And so through the breakfast scene, and so through the whole day she sought to exercise self-control. But could her distress escape the anxious, penetrating eyes of affection? That evening after tea, when Mr. Willcoxen had retired to his own apartments and the waiter had replenished the fire and trimmed the lamps and retired, leaving the young couple alone in the parlor—Miriam sitting on one side of the circular work-table bending over her sewing, and Paul on the other side with a book in his hand, he suddenly laid the volume down, and went round and drew a chair to Miriam’s side and began to tell her how much he loved her, how dear her happiness was to him, and so entreat her to tell him the cause of her evident distress. As he spoke, she became paler than death, and suddenly and passionately exclaimed:
“Oh, Paul! Paul! do not question me! You know not what you ask.”
“My own Miriam, what mean you? I ought to know.”
“Oh, Paul! Paul! I am one foredoomed to bring misery and destruction upon all who love me; upon all whom I love.”
“My own dearest, you are ill, and need change, and you shall have it, Miriam,” he said, attempting to soothe her with that gentle, tender, loving manner he ever used toward her.
But shuddering sighs convulsed her bosom, and—
“Oh, Paul! Paul!” was all she said.
“Is it that promise that weighs upon your mind, Miriam?
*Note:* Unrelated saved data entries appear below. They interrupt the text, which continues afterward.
Lemma hasInputValues_object (inputValues : list jsval) (testValues : jsval) :
  comparable testValues = false ->
  hasInputValues inputValues testValues = None.
Proof. by destruct testValues as [| |[|]|t|s|items|[|]]. Qed.

(** What [determineActive] returns is a boolean or [undefined]. *)
Lemma determineActive_kind (A : Attributes) (toggle : element)
    (inputValues : list jsval) (r : jsval) :
  determineActive A toggle inputValues = Some r ->
  r = JUndefined ∨ ∃ b, r = JBool b.
Proof.
  unfold determineActive.
  destruct (truthy (getAttributeValue toggle (activeValue A))).
  - destruct (hasInputValues inputValues _); simpl; [|done].
    intros [= <-]. eauto.
  - destruct (truthy (getAttributeValue toggle (inactiveValue A))).
    + destruct (hasInputValues inputValues _); simpl; [|done].
      intros [= <-]. eauto.
    + intros [= <-]. eauto.
Qed.

(** [determineActive] returns on a readable element. *)
Lemma determineActive_returns (A : Attributes) (toggle : element)
    (inputValues : list jsval) :
  readable A toggle = true ->
  ∃ r, determineActive A toggle inputValues = Some r
       ∧ (r = JUndefined ∨ ∃ b, r = JBool b).
Proof.
  unfold readable. rewrite andb_true_iff. intros [Hca Hci].
  assert (Hsome : is_Some (determineActive A toggle inputValues)).
  { unfold determineActive.
    destruct (truthy (getAttributeValue toggle (activeValue A))) eqn:Ha.
    - destruct (hasInputValues_returns inputValues _ Ha Hca) as [b ->].
      simpl. eauto.
    - destruct (truthy (getAttributeValue toggle (inactiveValue A))) eqn:Hi.
      + destruct (hasInputValues_returns inputValues _ Hi Hci) as [b ->].
        simpl. eauto.
      + eauto. }
  destruct Hsome as [r Hr]. exists r. split; [done|].
  by eapply determineActive_kind.
Qed.

(** With a truthy active value the answer is the comparison with it. *)
Lemma determineActive_active (A : Attributes) (toggle : element)
    (inputValues : list jsval) :
  truthy (getAttributeValue toggle (activeValue A)) = true ->
  determineActive A toggle inputValues
  = JBool <$> hasInputValues inputValues
                (getAttributeValue toggle (activeValue A)).
Proof. intros Ha. unfold determineActive. by rewrite Ha. Qed.

(** Otherwise, with a truthy inactive value, it is the negated
    comparison with that one. *)
Lemma determineActive_inactive (A : Attributes) (toggle : element)
    (inputValues : list jsval) :
  truthy (getAttributeValue toggle (activeValue A)) = false ->
  truthy (getAttributeValue toggle (inactiveValue A)) = true ->
  determineActive A toggle inputValues
  = (fun b => JBool (negb b))
    <$> hasInputValues inputValues
          (getAttributeValue toggle (inactiveValue A)).
Proof. intros Ha Hi. unfold determineActive. by rewrite Ha, Hi. Qed.

(** The function falls through exactly when neither value is truthy. *)
Lemma determineActive_undefined (A : Attributes) (toggle : element)
    (inputValues : list jsval) :
  determineActive A toggle inputValues = Some JUndefined
  ↔ truthy (getAttributeValue toggle (activeValue A)) = false
    ∧ truthy (getAttributeValue toggle (inactiveValue A)) = false.
Proof.
  unfold determineActive.
  destruct (truthy (getAttributeValue toggle (activeValue A))) eqn:Ha.
  - destruct (hasInputValues inputValues _); simpl; split;
      first [intros [? ?] | intros ?]; congruence.
  - destruct (truthy (getAttributeValue toggle (inactiveValue A))) eqn:Hi.
    + destruct (hasInputValues inputValues _); simpl; split;
        first [intros [? ?] | intros ?]; congruence.
    + done.
Qed.

(** The texts of a [data-] attribute that read as a falsy value. *)
Lemma getData_falsy (text : string) :
  (∀ v, JSON_parse text = Some v -> truthy v = true) ->
  truthy (getData text) = false
  ↔ text ∈ [""; "false"; "null"; "0"; "NaN"].
Proof.
  intros Hparse. unfold getData.
  rewrite !elem_of_cons, elem_of_nil.
  destruct (bool_decide (text = "true")) eqn:E1.
  { apply bool_decide_eq_true in E1 as ->. simpl. split; [done|].
    intros [?|[?|[?|[?|[?|[]]]]]]; done. }
  destruct (bool_decide (text = "false")) eqn:E2.
  { apply bool_decide_eq_true in E2 as ->. simpl. split; [|done].
    intros _. right; by left. }
  destruct (bool_decide (text = "null")) eqn:E3.
  { apply bool_decide_eq_true in E3 as ->. simpl. split; [|done].
    intros _. right; right; by left. }
  apply bool_decide_eq_false in E1, E2, E3.
  assert (Hstr : truthy (JStr text) = false ↔ text = "").
  { simpl. by rewrite negb_false_iff, bool_decide_eq_true. }
  destruct (Data.canonical_number text) eqn:Hnum.
  - simpl. rewrite negb_false_iff, orb_true_iff, !bool_decide_eq_true.
    split; [tauto|]. intros [->|[?|[?|[?|[?|[]]]]]]; try tauto.
    vm_compute in Hnum. done.
  - assert (Hne : text ≠ "0" ∧ text ≠ "NaN").
    { split; intros ->; vm_compute in Hnum; done. }
    assert (Hplain : text = "" ↔
              text = "" ∨ text = "false" ∨ text = "null" ∨ text = "0"
              ∨ text = "NaN" ∨ False) by tauto.
    destruct (Data.rbrace text) eqn:Hbr; [|by rewrite Hstr].
    destruct (JSON_parse text) as [v|] eqn:Hv; simpl default;
      [|by rewrite Hstr].
    rewrite (Hparse v) by done. split; [done|].
    intros [->|[?|[?|[?|[?|[]]]]]]; try tauto.
    vm_compute in Hbr. done.
Qed.

End Activation.

(** C1.  A target whose active value is the text [0] reads that value
    as the number [0], which is falsy: although the collected values
    contain ["0"], and [hasInputValues] on the criterion would answer
    [true], [determineActive] returns [undefined]. *)
Theorem determineActive_zero (parser : JsonParser) :
  getAttributeValue Pages.zero_target (activeValue default_attributes)
  = JNum "0"
  ∧ hasInputValues [JStr "0"] (JNum "0") = Some true
  ∧ determineActive default_attributes Pages.zero_target [JStr "0"]
    = Some JUndefined.
Proof. repeat split; vm_compute; reflexivity. Qed.

(** ** The plan on one element *)

Lemma elem_of_add_names (names cur : list string) (c : string) :
  c ∈ fold_left JQ.add_one names cur ↔ c ∈ cur ∨ c ∈ names.
Proof.
  revert cur. induction names as [|n names IH]; intros cur; simpl.
  - rewrite elem_of_nil. tauto.
  - rewrite IH, elem_of_cons. unfold JQ.add_one. case_bool_decide.
    + split; [tauto|]. intros [?|[->|?]]; tauto.
    + rewrite elem_of_app, elem_of_cons, elem_of_nil. tauto.
Qed.

Lemma elem_of_remove_names (names cur : list string) (c : string) :
  c ∈ fold_left JQ.remove_one names cur ↔ c ∈ cur ∧ c ∉ names.
Proof.
  revert cur. induction names as [|n names IH]; intros cur; simpl.
  - rewrite elem_of_nil. tauto.
  - rewrite IH, not_elem_of_cons. unfold JQ.remove_one.
    rewrite list_elem_of_filter. tauto.
Qed.

(** An empty list of class names names nothing: skipping the call, as
    the code does, and making it are the same. *)
Lemma tokens_empty (s : string) :
  ¬ 0 < String.length s -> Text.tokens s = [].
Proof. destruct s; simpl; [reflexivity | lia]. Qed.

Lemma toggleClass_attrs (A : Attributes) (el : element) (isActive : jsval) :
  attrs (toggleClass A el isActive) = attrs el
  ∧ listeners (toggleClass A el isActive) = listeners el.
Proof.
  unfold toggleClass.
  destruct (truthy isActive); repeat case_bool_decide; split; reflexivity.
Qed.

Lemma toggleClass_classes (A : Attributes) (el : element) (b : bool)
    (c : string) :
  let on := Text.tokens (default "" (attrs el !! activeClass A)) in
  let off := Text.tokens (default "" (attrs el !! inactiveClass A)) in
  c ∈ classes (toggleClass A el (JBool b))
  ↔ if b then (c ∈ classes el ∨ c ∈ on) ∧ c ∉ off
    else (c ∈ classes el ∧ c ∉ on) ∨ c ∈ off.
Proof.
  intros on off. unfold toggleClass, JQ.attr. fold on. fold off.
  assert (Hon : ¬ 0 < String.length (default "" (attrs el !! activeClass A))
                -> on = []) by apply tokens_empty.
  assert (Hoff : ¬ 0 < String.length (default "" (attrs el !! inactiveClass A))
                 -> off = []) by apply tokens_empty.
  destruct b; simpl; repeat case_bool_decide; simpl;
    rewrite ?elem_of_add_names, ?elem_of_remove_names; simpl;
    rewrite ?elem_of_add_names, ?elem_of_remove_names;
    try rewrite (Hon ltac:(done)); try rewrite (Hoff ltac:(done));
    rewrite ?elem_of_nil; tauto.
Qed.

Lemma length_pos (s : string) : 0 < String.length s ↔ s ≠ "".
Proof. destruct s; simpl; [split; [lia | done] | split; [done | lia]]. Qed.

Lemma set_directive_attrs (d : parsed) (el : element) :
  attrs (set_directive d el) = set_in d (attrs el)
  ∧ classes (set_directive d el) = classes el
  ∧ listeners (set_directive d el) = listeners el.
Proof.
  unfold set_directive, set_in.
  repeat case_bool_decide; rewrite ?length_pos in *; simpl; tauto.
Qed.
Definition get_nutrition_data (ingredient quantity : string) : M pyval :=
  let data := PDict [("query"%string, PStr (quantity +++ " of " +++ ingredient))] in
  response <~ requests_post nutrition_url nutrition_headers data ;;
  if status_code response =? 200 then lift (json response) else ret PNone.

(** The dictionary the estimator returns, lines 68 to 73. *)
Definition estimator_response : pyval :=
  PDict [("calories"%string, PInt 250); ("protein_g"%string, PInt 30);
         ("fat_g"%string, PInt 8); ("carbs_g"%string, PInt 5)].

(** The estimator formats a prompt it never uses and returns a fixed
    dictionary; the log records that it was called. *)
Definition estimate_macronutrients_with_vision_model (model : Model)
    (ingredient quantity : string) : M pyval :=
  _ <~ emit (Estimate ingredient quantity) ;;
  ret estimator_response.

(** The body of the loop of [main], lines 122 to 124: the record that
    is appended to [nutrition_data]. *)
Definition resolve (model : Model) (ingredient quantity : string) : M pyval :=
  data <~ get_nutrition_data ingredient quantity ;;
  if negb (truthy data)
  then estimate_macronutrients_with_vision_model model ingredient quantity
  else ret data.

(** The loop of [main], lines 120 to 125. *)
Fixpoint resolve_all (model : Model) (items : list (string * string))
    (nutrition_data : list pyval) : M (list pyval) :=
  match items with
  | [] => ret nutrition_data
  | (ingredient, quantity) :: rest =>
      data <~ resolve model ingredient quantity ;;
      resolve_all model rest (nutrition_data ++ [data])
  end.

End Pipeline.

Arguments estimate_macronutrients_with_vision_model {Model} model ingredient quantity.
Arguments resolve {Model} env service model ingredient quantity.
Arguments resolve_all {Model} env service model items nutrition_data.

(** The request [get_nutrition_data] builds for a pair. *)
Definition request_for (env : environ) (ingredient quantity : string) : request :=
  {| url := nutrition_url;
     headers := nutrition_headers env;
     json_body := PDict [("query"%string, PStr (quantity +++ " of " +++ ingredient))] |}.

Definition estimator_consulted (log : list event) : bool :=
  existsb (fun e => match e with Estimate _ _ => true | Post _ => false end) log.
(** * Protocol Improver backend: a shallow embedding and its properties

    The development follows the Python sources under [src/backend]:

    - [text_extractor.py]: [TextExtractor.extract] and [preview_text];
    - [analyzer.py]: [ProtocolAnalyzer], in particular
      [_parse_analysis_response], [analyze_protocol],
      [generate_improved_protocol] and [quick_check];
    - [main.py]: the endpoints and the module-level [analysis_cache].

    Python values that come out of [json.loads] are an inductive type
    ([pyval]); a Python [dict] is an association list in insertion order
    with the update-in-place behaviour of [d[k] = v]; exceptions are
    explicit results ([Returns] / [Raises]); everything that touches the
    process (cache, clock, saved files, the model provider, [print]) goes
    through a state-and-exception monad [M] over a [world].  Paths are
    read as [pathlib] reads them, and the two folders answer as a POSIX
    file system does ([Posix]).

    Text is a [string] of 8-bit characters.  [len], [find], [rfind] and
    slicing act per character, as they do on a Python [str].  Resource
    limits of the interpreter (recursion depth, memory) are not modelled. *)

From Stdlib Require Import ZArith List String Ascii Bool Lia QArith.
From Stdlib Require Import Sorted Permutation.
Import ListNotations.

Local Open Scope string_scope.
Local Open Scope list_scope.
Local Open Scope Z_scope.

(* ================================================================== *)
(** * Python strings *)

(** An f-string, as the list of its literal and interpolated parts. *)
Definition fstring (parts : list string) : string :=
  String.concat EmptyString parts.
Cast it out; you cannot fulfill it; impossibilities are not duties.”
“Oh, Paul! would Heaven it were impossible! or that I were dead.”
“Miriam! where are those letters you wished to show me?”
“Oh! do not ask me, Paul! not yet! not yet! I dread to see them. And yet—who knows? they may relieve this dreadful suspicion! they may point to another probability,” she said, incoherently.
“Just get me those letters, dear Miriam,” he urged, gently.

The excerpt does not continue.